EXTRACTED INFORMATION:
Lemma rule_found p seen r : rule_guarantees r → compile_rule p seen (rule_value r) = Ok (seen, r).
Proof.
  intros [Ha Hd]. unfold compile_rule. read_next. rewrite (proj2 (contains_true _ _) Ha). cbn [negb try_bind]. read_next.
  assert (∀ e q, parse_effect (rule_effect_as_str e) q = Ok e) as -> by (by intros []). cbn [try_bind].
  destruct r as [act e]. cbn [ar_action ar_effect] in *. destruct (String.eqb_spec act HARD_DENIED_ACTION) as [E|]; [|done].
  by rewrite (Hd E).
Qed.

Lemma rules_found name i seen l :
  (∀ r, r ∈ l → rule_guarantees r) → compile_entries name compile_rule i seen (map rule_value l) = Ok l.
Proof.
  revert i. induction l as [|r l IH]; intros i Hl; cbn [map compile_entries]; [done|].
  rewrite rule_found by (apply Hl; left). cbn [try_bind]. by rewrite IH by (intros; apply Hl; by right).
Qed.

Lemma context_found c : context_guarantees c → in_u32 (cc_schema_version c) = true → compile_context (component_value c) = Ok c.
Proof.
  intros (H1 & H2 & H3 & H4) Hu%in_u32_spec. unfold compile_context. do 8 read_next. by destruct c.
Qed.

(** *** The whole *)

Lemma references_found key v l :
  get v key = Some (Array (map agent_value l)) →
  NoDup l → (∀ r, r ∈ l → reference_guarantees r) → agent_references v key = Ok l.
Proof.
  intros Hg Hnd Hl. unfold agent_references. rewrite Hg. cbn [as_array try_bind].
  apply (compile_entries_found _ _ _ (fun r => agent_identity_text (lav_name r) (lav_version r)) reference_guarantees);
    [intros; by apply reference_found|done|]. cbn [app].
  apply identity_texts; [intros r Hr; by apply Hl|].
  apply (NoDup_fmap_2_strong (fun r => (lav_name r, lav_version r))); [|done]. by intros [] [] _ _ [= -> ->].
Qed.
Record ContextPlan : Type := {
  plan_source_snapshot_digest : Digest;
  plan_context_policy_digest : Digest;
  plan_task_spec_digest : Digest;
  plan_goal_id : string;
  plan_goal_revision : Z;
  plan_graph_revision : Z;
  plan_agent : LogicalAgentVersion;
  plan_agent_soul_digest : Digest;
  plan_agent_behavior_digest : Digest;
  plan_workspace_id : string;
  plan_workspace_resolved_base : string;
  plan_sections : list ContextSection;
  plan_dropped : list DroppedSection
}.

Definition plan_to_value (p : ContextPlan) : Value :=
  object [
    ("builder", object [
       ("version", Str CONTEXT_BUILDER_VERSION);
       ("contextPolicyDigest", Str (to_display (plan_context_policy_digest p)))]);
    ("sourceSnapshot", Str (to_display (plan_source_snapshot_digest p)));
    ("task", object [
       ("specDigest", Str (to_display (plan_task_spec_digest p)));
       ("goalId", Str (plan_goal_id p));
       ("goalRevision", Integer (plan_goal_revision p));
       ("graphRevision", Integer (plan_graph_revision p))]);
    ("agent", object [
       ("name", Str (lav_name (plan_agent p)));
       ("version", Integer (lav_version (plan_agent p)));
       ("soul", Str (to_display (plan_agent_soul_digest p)));
       ("behavior", Str (to_display (plan_agent_behavior_digest p)))]);
    ("workspace", object [
       ("id", Str (plan_workspace_id p));
       ("resolvedBase", Str (plan_workspace_resolved_base p))]);
    ("sections", Array (map section_to_value (plan_sections p)));
    ("dropped", Array (map dropped_to_value (plan_dropped p)))].

Definition plan_digest `{Sha256} (p : ContextPlan) : Digest := value_digest (plan_to_value p).

(** ** Ordering and dropping *)

Definition compare_sections : ContextSection → ContextSection → comparison :=
  key_cmp order_key cmp.

(** A preload section of the kind under consideration. *)
Definition droppable (kind : string) (s : ContextSection) : bool :=
  bool_decide (sec_inclusion s = Preload) && String.eqb (sec_kind s) kind.

Definition victim (kind : string) (kept : list ContextSection) : option ContextSection :=
  max_by compare_sections (List.filter (droppable kind) kept).

(** [retain]: what shares neither kind nor key with the victim stays. *)
Definition remaining (v : ContextSection) (s : ContextSection) : bool :=
  negb (String.eqb (sec_kind s) (sec_kind v)) || negb (String.eqb (sec_key s) (sec_key v)).

Section Drop.
Variable capacity_exceeded : list ContextSection → bool.

(** The [while] loop of one kind; every round removes at least its victim, so
    one more round than there are sections is enough. *)
Fixpoint drop_kind (fuel : nat) (kind : string)
    (state : list ContextSection * list DroppedSection) :
    list ContextSection * list DroppedSection :=
  match fuel with
  | O => state
  | S fuel' =>
      let (kept, dropped) := state in
      if capacity_exceeded kept then
        match victim kind kept with
        | None => state
        | Some section =>
            drop_kind fuel' kind
              (List.filter (remaining section) kept,
               dropped ++ [{| ds_kind := sec_kind section; ds_key := sec_key section;
                              ds_reason := "policy-drop-order" |}])
        end
      else state
  end.

Definition apply_optional_drop (sections : list ContextSection) (drop_order : list string) :
    list ContextSection * list DroppedSection :=
  fold_left (fun state kind => drop_kind (S (length sections)) kind state)
    drop_order (sections, []).
End Drop.

(** ** Building a plan *)

Record FrozenSources : Type := {
  fs_task_spec : TaskSpec;
  fs_goal_content_digest : Digest;
  fs_soul : string;
  fs_behavior : string;
  fs_workspace_repository : string
}.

EXERCISE PROMPT: Report each line of the data in which "seen" occurs.

WRITTEN REPLY:
Lemma rule_found p seen r : rule_guarantees r → compile_rule p seen (rule_value r) = Ok (seen, r).
Lemma rules_found name i seen l :
  (∀ r, r ∈ l → rule_guarantees r) → compile_entries name compile_rule i seen (map rule_value l) = Ok l.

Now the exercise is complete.